Al llegar a Alfonso Ugarte, me comenta de Barra Brasa. En Barra Brasa, me decía, se come un espectacular pollo a la brasa con arroz graneado, papas fritas, chorizo y ensalada, más, obvio, su vaso de chicha. El restaurante queda a media cuadra del Hospital Loayza.
Nos dirigimos hacia allá mientras me cuenta de su vida académica en una prestigiosa universidad particular. Es que “El Caminante” es un buen profesor durante el día y un maldito fuera de las horas de clase.

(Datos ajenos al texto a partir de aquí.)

(** X9. An update merges: a section the updates object does not
    define reads as before; a defined one reads as [JSON.parse] of the
    text written for it, [JSON.stringify] of an object or [toString] of
    anything else, and as before when that text does not parse. *)
Theorem update_merges_sections (db : database) (id : Z)
    (updates : object J) (now : string) (s : string) :
  foreign_key_ok db id = true ->
  In s sections ->
  read_section (fst (updateWasteAudit db id updates now)) id s
  = if is_undefined (get updates s) then read_section db id s
    else or_else (JSON_parse (update_text (get updates s)))
                 (read_section db id s).
Proof.
  intros Hfk Hin.
  rewrite !read_section_select by exact Hin.
  apply section_rows_after_update; assumption.
Qed.

(** X10. The metadata an update carries is read back: a safe integer
    [completedSections] (below 2^53 in absolute value, where [toString]
    prints the digits of the number and [parseInt] reads them back
    exactly), a boolean [isQuickMode], any [syncStatus] string, the empty
    one included; [lastSaved] is the time of the update, whatever the
    updates object says. *)
Theorem update_metadata_round_trip (db : database) (id : Z)
    (updates : object J) (now : string) :
  foreign_key_ok db id = true ->
  let db' := fst (updateWasteAudit db id updates now) in
  read_lastSaved db' id = Some now
  /\ (forall z, isSafeInteger (Num z) = true ->
        get updates "completedSections" = VNum (Num z) ->
        read_completedSections db' id = Some (Num z))
  /\ (forall b, get updates "isQuickMode" = VBool b ->
        read_isQuickMode db' id = Some b)
  /\ (forall text, get updates "syncStatus" = VStr text ->
        read_syncStatus db' id = Some text)
  /\ (get updates "completedSections" = VUndefined ->
        read_completedSections db' id = read_completedSections db id)
  /\ (get updates "isQuickMode" = VUndefined ->
        read_isQuickMode db' id = read_isQuickMode db id)
  /\ (get updates "syncStatus" = VUndefined ->
        read_syncStatus db' id = read_syncStatus db id).
Proof.
  intros Hfk db'. subst db'.
  rewrite read_lastSaved_select, !read_completedSections_select,
    !read_isQuickMode_select, !read_syncStatus_select.
  rewrite select_updateWasteAudit by exact Hfk.
  rewrite !last_some_app.
  cbn [last_some fold_left decode_text decode_completedSections
       decode_isQuickMode fst snd String.eqb Ascii.eqb Bool.eqb].
  pose proof (last_some_update_entries (fun t => Some (parseInt t))
                "completedSections" updates) as HC.
  pose proof (last_some_update_entries
                (fun t => Some (String.eqb t "true"))
                "isQuickMode" updates) as HQ.
  pose proof (last_some_update_entries Some "syncStatus" updates) as HS.
  unfold decode_completedSections, decode_isQuickMode, decode_text.
  split; [reflexivity|].
  split; [|split; [|split; [|split; [|split]]]].
  - intros z _ Hz. rewrite HC, Hz. cbn [is_undefined or_else].
    unfold update_text. cbn [typeof_object toString].
    rewrite parseInt_toString. reflexivity.
  - intros b Hb. rewrite HQ, Hb. cbn [is_undefined or_else].
    unfold update_text. cbn [typeof_object toString].
    destruct b; reflexivity.
  - intros text Ht. rewrite HS, Ht. reflexivity.
  - intros Hu. rewrite HC, Hu. reflexivity.
  - intros Hu. rewrite HQ, Hu. reflexivity.
  - intros Hu. rewrite HS, Hu. reflexivity.
Qed.

(** X11. After [deleteWasteAudit] the audit is not found and has no
    image left, the images of the other audits are all there, and the
    audit is as registered as before: the row of [audits] is not
    deleted, so the audit can be saved again. *)
Theorem delete_removes_the_audit (db : database) (images : list image)
    (id : Z) :
  let '(db', images', deleted) := deleteWasteAudit db images id in
  deleted = true
  /\ getWasteAudit db' id = None
  /\ wasteAuditExists db' id = false
  /\ (forall i, In i images' <-> In i images /\ image_audit_id i <> id)
  /\ (forall a, foreign_key_ok db' a = foreign_key_ok db a).
Proof.
  cbn [deleteWasteAudit].
  assert (Hnone : getWasteAudit (delete db id) id = None)
    by (unfold getWasteAudit; rewrite select_delete; reflexivity).
  split; [reflexivity|]. split; [exact Hnone|].
  split; [rewrite exists_when_found_select, select_delete; reflexivity|].
  split; [|reflexivity].
  intros i. unfold delete_images. rewrite filter_In.
  destruct (image_audit_id i =? id) eqn:E; cbn [negb].
  - apply Z.eqb_eq in E. split; [intros [_ [=]] | tauto].
  - apply Z.eqb_neq in E. tauto.
Qed.

(** X12. Deleting an audit again changes nothing more. *)
Theorem delete_twice_is_delete_once (db : database) (images : list image)
    (id : Z) :
  let '(db', images', _) := deleteWasteAudit db images id in
  deleteWasteAudit db' images' id = (db', images', true).
Proof.
  unfold deleteWasteAudit, delete, delete_images, with_waste_data.
  cbn [waste_data waste_data_seq foreign_keys audits].
  assert (Hidem : forall (A : Type) (p : A -> bool) (l : list A),
             filter p (filter p l) = filter p l).
  { intros A p l. induction l as [|x l IH]; [reflexivity|].
    cbn [filter]. destruct (p x) eqn:E; [|exact IH].
    cbn [filter]. rewrite E, IH. reflexivity. }
  rewrite !Hidem. reflexivity.
Qed.

End Store.

Import JsonFragment.

(** X2 at a saved audit and a record whose counter is [null]: the rows
    of the first save are all there. *)
Lemma failed_save_changes_nothing_witness :
  success (snd (saveWasteAudit Scenarios.saved 1 Scenarios.null_counter
                  "2024-03-01T09:10:01.000Z")) = false
  /\ fst (saveWasteAudit Scenarios.saved 1 Scenarios.null_counter
            "2024-03-01T09:10:01.000Z") = Scenarios.saved
  /\ map fst (select Scenarios.saved 1)
     = [ "behavioralTraining"; "completedSections"; "isQuickMode";
         "syncStatus"; "lastSaved" ]%string.
Proof.
  assert (Hfail : success (snd (saveWasteAudit Scenarios.saved 1
                                  Scenarios.null_counter
                                  "2024-03-01T09:10:01.000Z")) = false)
    by (vm_compute; reflexivity).
  split; [exact Hfail|]. split; [|vm_compute; reflexivity].
  exact (proj1 (failed_save_changes_nothing Scenarios.saved 1
                  Scenarios.null_counter "2024-03-01T09:10:01.000Z"
                  Hfail)).
Defined.

(** X3 at the same record, for an audit nothing is stored for. *)
Lemma null_metadata_fails_the_save_witness :
  get Scenarios.null_counter "completedSections" = VNull
  /\ success (snd (saveWasteAudit Examples.registered 1
                     Scenarios.null_counter "2024-03-01T09:10:01.000Z"))
     = false
  /\ fst (saveWasteAudit Examples.registered 1 Scenarios.null_counter
            "2024-03-01T09:10:01.000Z") = Examples.registered.
Proof.
  assert (Hnull : get Scenarios.null_counter "completedSections" = VNull)
    by (vm_compute; reflexivity).
  split; [exact Hnull|].
  exact (null_metadata_fails_the_save Examples.registered 1
           Scenarios.null_counter "2024-03-01T09:10:01.000Z"
           (or_introl Hnull)).
Defined.

(** X4 at a saved audit with a training section, saved again with a
    record that carries the infrastructure only. *)
Lemma save_erases_omitted_sections_witness :
  success (snd (saveWasteAudit Scenarios.saved 1 Examples.autosave_record
                  "2024-03-01T09:10:01.000Z")) = true
  /\ In "behavioralTraining"%string sections
  /\ truthy (get Examples.autosave_record "behavioralTraining") = false
  /\ read_section Scenarios.saved 1 "behavioralTraining"
     = Some Examples.training
  /\ read_section
       (fst (saveWasteAudit Scenarios.saved 1 Examples.autosave_record
               "2024-03-01T09:10:01.000Z")) 1 "behavioralTraining" = None
  /\ read_lastSaved
       (fst (saveWasteAudit Scenarios.saved 1 Examples.autosave_record
               "2024-03-01T09:10:01.000Z")) 1
     = Some "2024-03-01T09:10:01.000Z"%string.
Proof.
  assert (Hin : In "behavioralTraining"%string sections)
    by (unfold sections; cbn [In]; tauto).
  assert (Hsaved : success (snd (saveWasteAudit Scenarios.saved 1
                                   Examples.autosave_record
                                   "2024-03-01T09:10:01.000Z")) = true)
    by (vm_compute; reflexivity).
  assert (Hfalsy : truthy (get Examples.autosave_record
                             "behavioralTraining") = false)
    by (vm_compute; reflexivity).
  split; [exact Hsaved|]. split; [exact Hin|].
  split; [exact Hfalsy|]. split; [vm_compute; reflexivity|].
  exact (save_erases_omitted_sections Scenarios.saved 1
           Examples.autosave_record "2024-03-01T09:10:01.000Z"
           "behavioralTraining" Hsaved Hin Hfalsy).
Defined.

(** X5 at the same record saved over an empty table and over a saved
    audit. *)
Lemma save_forgets_earlier_rows_witness :
  success (snd (saveWasteAudit Examples.registered 1
                  Examples.autosave_record "2024-03-01T09:10:01.000Z"))
  = true
  /\ success (snd (saveWasteAudit Scenarios.saved 1
                     Examples.autosave_record "2024-03-01T09:10:01.000Z"))
     = true
  /\ getWasteAudit
       (fst (saveWasteAudit Examples.registered 1
               Examples.autosave_record "2024-03-01T09:10:01.000Z")) 1
     = getWasteAudit
         (fst (saveWasteAudit Scenarios.saved 1
                 Examples.autosave_record "2024-03-01T09:10:01.000Z")) 1.
Proof.
  assert (Hfirst : success (snd (saveWasteAudit Examples.registered 1
                                   Examples.autosave_record
                                   "2024-03-01T09:10:01.000Z")) = true)
    by (vm_compute; reflexivity).
  assert (Hagain : success (snd (saveWasteAudit Scenarios.saved 1
                                   Examples.autosave_record
                                   "2024-03-01T09:10:01.000Z")) = true)
    by (vm_compute; reflexivity).
  split; [exact Hfirst|]. split; [exact Hagain|].
  exact (save_forgets_earlier_rows Examples.registered Scenarios.saved 1
           Examples.autosave_record "2024-03-01T09:10:01.000Z"
           Hfirst Hagain).
Defined.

Llegamos a Barra Brasa. La entrada era angosta, de madera carcomida, pero no se trata de un lugarcito especial, sino de un restaurante con todas las de la ley. En el restaurante hay poca gente, es grande. Quizá en algún momento fue un salsódromo o un Night Club.
Tenía dudas sobre lo que íbamos a comer. Pero “El caminante” me decía que la oferta no iba a engañar el estómago. Me lo reafirma y me dice que si dudo, pues que pregunte a sus compañeros de Los Zepita Boys. Dudo, por seis cincuenta sé que lo que se puede comer.
Cuando la mesera nos sirve los platos, llegué a dos conclusiones: esto no es parengañar el estómago, sino para destruirlo, pero bien que me gusta destruir mi estómago.